Empirical Analysis of Stock Index Futures Arbitrage Strategies Using Deep Reinforcement Learning on High-Frequency Trading Data
Abstract
Stock index futures arbitrage is central to market efficiency but has become increasingly difficult in high-frequency trading environments characterized by non-stationary dynamics and execution frictions. Traditional econometric arbitrage models rely on static assumptions that limit their effectiveness under rapidly changing market conditions. This study addresses this limitation by formulating index futures arbitrage as a sequential decision-making problem within a deep reinforcement learning framework. The arbitrage process is modeled as a Markov Decision Process and implemented using a Proximal Policy Optimization algorithm combined with a Long Short-Term Memory network. The proposed agent incorporates Level 2 order book information and is trained in a high-fidelity virtual exchange that simulates latency, transaction costs, and multi-level order matching.
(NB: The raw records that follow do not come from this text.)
(* ===== verification/Policy.v ===== *)
(** * The policy engine: src/services/policy/policy.go

    Rules by action, their evaluation on every branch with the audit record it
    leaves, and the default rule set.  The audit logger is any implementation
    of the [Logger] interface, or absent. *)

From S2P Require Import Prelude Time Utf8 Fmt Message AuditLog.
Local Open Scope string_scope.
Local Open Scope list_scope.
Local Open Scope Z_scope.

(** [type ActionClass int] and [type Verdict int] *)
Definition ActionSafe : Z := 0.
Definition ActionControlled : Z := 1.
Definition ActionRestricted : Z := 2.

Definition VerdictAllow : Z := 0.
Definition VerdictDeny : Z := 1.
Definition VerdictConfirm : Z := 2.

Record Rule := MkRule {
  rAction : string;
  rClass : Z;
  rVerdict : Z;
  rCapability : string;
  rDescription : string
}.

Record Request := MkRequest {
  qSource : string;
  qAction : string;
  qCapability : string;
  qRequestID : string
}.

Record Result := MkResult {
  Allowed : bool;
  Verdict : Z;
  Reason : string;
  pRequestID : string;
  pTimestamp : Time
}.

(** [defaultDeny] and the rules; the logger is a state of its own. *)
Record Engine := MkEngine { rules : gmap string Rule; defaultDeny : bool }.

Definition NewEngine (deny : bool) : Engine := MkEngine ∅ deny.

Definition AddRule (rule : Rule) : M Engine unit := fun e =>
  if String.eqb (rAction rule) "" then (Err (ErrorNew "rule action is required"), e)
  else (Ok tt, MkEngine (<[rAction rule := rule]> (rules e)) (defaultDeny e)).

Definition RemoveRule (action : string) (e : Engine) : Engine :=
  MkEngine (delete action (rules e)) (defaultDeny e).

Definition SetDefaultDeny (deny : bool) (e : Engine) : Engine := MkEngine (rules e) deny.

(** Go's map order is arbitrary. *)
Definition ListRules (e : Engine) : list Rule := (map_to_list (rules e)).*2.

Section Evaluate.
Context `{UnicodeTable} {L : Type} `{Logger L}.

(** The decision, before it is logged. *)
Definition decideRequest (now : Time) (req : Request) (e : Engine) : Result :=
  let result a v r := MkResult a v r (qRequestID req) (UTC now) in
  match rules e !! qAction req with
  | None =>
      if defaultDeny e
      then result false VerdictDeny (Sprintf "no rule for action %q, default deny" [ArgStr (qAction req)])
      else result true VerdictAllow "no rule, default allow"
  | Some rule =>
      if rVerdict rule =? VerdictAllow then
        if negb (String.eqb (rCapability rule) "") && negb (String.eqb (rCapability rule) (qCapability req))
        then result false VerdictDeny (Sprintf "capability mismatch: need %q, have %q"
                                         [ArgStr (rCapability rule); ArgStr (qCapability req)])
        else result true VerdictAllow "allowed by rule"
      else if rVerdict rule =? VerdictDeny
      then result false VerdictDeny (Sprintf "denied by rule: %s" [ArgStr (rDescription rule)])
      else if rVerdict rule =? VerdictConfirm
      then result false VerdictConfirm "requires operator confirmation"
      else result false 0 ""
  end.

(** [audit] is nil or a logger; an error of the logger is dropped. *)
Definition Evaluate (now : Time) (req : Request) (e : Engine) (audit : option L) : Result * option L :=
  let result := decideRequest now req e in
  match audit with
  | None => (result, None)
  | Some l =>
      let decision := if Allowed result then "allow" else "deny" in
      let entry := MkLogEntry "" (qRequestID req) (qSource req) "" (qAction req) decision (Reason result) in
      (result, Some (snd (Log now entry l)))
  end.

Definition EvaluateMessage (now : Time) (msg : Message) (e : Engine) (audit : option L) : Result * option L :=
  Evaluate now (MkRequest (Source msg) (MType msg) (Capability msg) (RequestID msg)) e audit.

End Evaluate.

(** ** The default rules *)

Definition safeActions : list string :=
  ["ui.cursor.move"; "ui.scroll"; "ui.select"; "ui.focus"; "sensor:read"; "device:read"; "status:read"].

Definition controlledActions : list string :=
  ["device:write"; "actuator:write"; "motor:move"; "iot:publish"; "config:write"].

Definition restrictedActions : list string :=
  ["system:reboot"; "system:shutdown"; "firmware:update"; "security:modify"; "policy:modify"].

(** [for _, a := range actions { _ = e.AddRule(mk a) }] *)
Definition addAll (mk : string -> Rule) (actions : list string) (e : Engine) : Engine :=
  foldl (fun e a => snd (AddRule (mk a) e)) e actions.

Definition LoadSafeDefaults (e : Engine) : Engine :=
  let e := addAll (fun a => MkRule a ActionSafe VerdictAllow "" "") safeActions e in
  let e := addAll (fun a => MkRule a ActionControlled VerdictAllow "device:write" "") controlledActions e in
  addAll (fun a => MkRule a ActionRestricted VerdictConfirm "" "restricted system operation") restrictedActions e.

(** ** Properties *)

Lemma addAll_lookup mk actions : forall e a,
  (forall x, rAction (mk x) = x) -> Forall (fun x => x <> "") actions ->
  rules (addAll mk actions e) !! a = if decide (a ∈ actions) then Some (mk a) else rules e !! a.
Proof.
  intros e a Hmk. revert e. unfold addAll.
  induction actions as [|x actions IH]; intros e Hne; cbn [foldl]; [by rewrite decide_False by set_solver|].
  apply Forall_cons in Hne as [Hx Hne]. rewrite IH by done. unfold AddRule. rewrite Hmk.
  destruct (String.eqb_spec x ""); [done|]. cbn [snd rules].
  destruct (decide (a ∈ actions)) as [Ha|Ha]; [by rewrite decide_True by set_solver|].
  destruct (decide (a = x)) as [->|Hax].
  - by rewrite lookup_insert_eq, decide_True by set_solver.
  - rewrite lookup_insert_ne by done. by rewrite decide_False by set_solver.
Qed.

Lemma defaults_lookup e a :
  rules (LoadSafeDefaults e) !! a =
  if decide (a ∈ restrictedActions)
  then Some (MkRule a ActionRestricted VerdictConfirm "" "restricted system operation")
  else if decide (a ∈ controlledActions)
  then Some (MkRule a ActionControlled VerdictAllow "device:write" "")
  else if decide (a ∈ safeActions) then Some (MkRule a ActionSafe VerdictAllow "" "")
  else rules e !! a.
Proof.
  unfold LoadSafeDefaults. cbv zeta.
  rewrite !addAll_lookup by (done || (apply (bool_decide_unpack _); reflexivity)). done.
Qed.

Lemma defaultDeny_addAll mk actions : forall e, defaultDeny (addAll mk actions e) = defaultDeny e.
Proof.
  unfold addAll. induction actions as [|x actions IH]; intros e; [done|]. cbn [foldl]. rewrite IH.
  unfold AddRule. by destruct (String.eqb _ _).
Qed.

(** C37: A request is allowed exactly when its action has no rule and the engine
    does not deny by default, or its rule allows and asks for no capability or
    for the one the request has; and with a logger every evaluation leaves one
    record, whose decision says allow exactly when the result does. *)
Theorem evaluate_spec `{UnicodeTable} {L} `{Logger L} (now : Time) (req : Request) (e : Engine) (l : L) :
  let '(r, audit) := Evaluate now req e (Some l) in
  (Allowed r = true <->
   match rules e !! qAction req with
   | None => defaultDeny e = false
   | Some rule => rVerdict rule = VerdictAllow /\
                  (rCapability rule = "" \/ rCapability rule = qCapability req)
   end) /\
  (Allowed r = true -> Verdict r = VerdictAllow) /\
  exists entry, audit = Some (snd (Log now entry l)) /\ eRequestID entry = qRequestID req /\
    eSource entry = qSource req /\ eAction entry = qAction req /\ eResult entry = Reason r /\
    (eDecision entry = "allow" <-> Allowed r = true).
Proof.
  cbn [Evaluate]. split; [|split].
  - unfold decideRequest. destruct (rules e !! qAction req) as [rule|]; cbv zeta.
    2: { destruct (defaultDeny e); done. }
    destruct (Z.eqb_spec (rVerdict rule) VerdictAllow) as [->|Hv].
    2: { destruct (rVerdict rule =? VerdictDeny), (rVerdict rule =? VerdictConfirm); split; try done;
         by intros [? _]. }
    destruct (String.eqb_spec (rCapability rule) "") as [->|Hc]; simpl; [split; [by intros; split; [|left]|done]|].
    destruct (String.eqb_spec (rCapability rule) (qCapability req)) as [->|Hq]; simpl.
    + split; [by intros; split; [|right]|done].
    + split; [done|]. intros [_ [?|?]]; done.
  - unfold decideRequest. cbv zeta. repeat case_match; done.
  - eexists. split; [done|]. cbn [eRequestID eSource eAction eResult eDecision]. split_and!; try done.
    by destruct (Allowed _).
Qed.

(** The default rules fail closed: an engine that denies by default and
    loads them allows the safe actions, the controlled actions under the
    capability device:write, and nothing else; restricted actions always wait
    for an operator. *)
Theorem safe_defaults_spec `{UnicodeTable} (now : Time) (req : Request) :
  let r := decideRequest now req (LoadSafeDefaults (NewEngine true)) in
  (Allowed r = true <->
   qAction req ∈ safeActions \/ (qAction req ∈ controlledActions /\ qCapability req = "device:write")) /\
  (qAction req ∈ restrictedActions -> Verdict r = VerdictConfirm).
Proof.
  intros r. assert (defaultDeny (LoadSafeDefaults (NewEngine true)) = true) as Hd
    by (unfold LoadSafeDefaults; cbv zeta; by rewrite !defaultDeny_addAll).
  unfold r, decideRequest. rewrite defaults_lookup, Hd. cbv zeta.
  assert (forall a, a ∈ restrictedActions -> (a ∉ safeActions) /\ (a ∉ controlledActions)) as Hr.
  { apply Forall_forall. apply (bool_decide_unpack _). by vm_compute. }
  assert (forall a, a ∈ controlledActions -> (a ∉ safeActions)) as Hcs.
  { apply Forall_forall. apply (bool_decide_unpack _). by vm_compute. }
  destruct (decide (qAction req ∈ restrictedActions)) as [H1|H1].
  { simpl. destruct (Hr _ H1). split; [|done]. split; [done|]. by intros [?|[? _]]. }
  split; [|done]. destruct (decide (qAction req ∈ controlledActions)) as [H2|H2]; cbn [rVerdict rCapability].
  - specialize (Hcs _ H2).
    destruct (String.eqb_spec "device:write" (qCapability req)) as [E|E]; simpl.
    + split; [intros _; right; split; [done|by symmetry]|done].
    + split; [done|]. intros [?|[_ E']]; [done|by symmetry in E'].
  - destruct (decide (qAction req ∈ safeActions)) as [H3|H3]; simpl.
    + split; [by intros; left|done].
    + split; [done|]. by intros [?|[? _]].
Qed.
Empirical results based on high-frequency CSI 300 index futures data indicate that the proposed approach outperforms E-GARCH and VECM benchmarks in cumulative returns, drawdown control, and risk-adjusted performance. Moreover, the agent exhibits liquidity-aware and defensive behavior during high-volatility regimes. These findings demonstrate that deep reinforcement learning offers a robust framework for index futures arbitrage under realistic market conditions.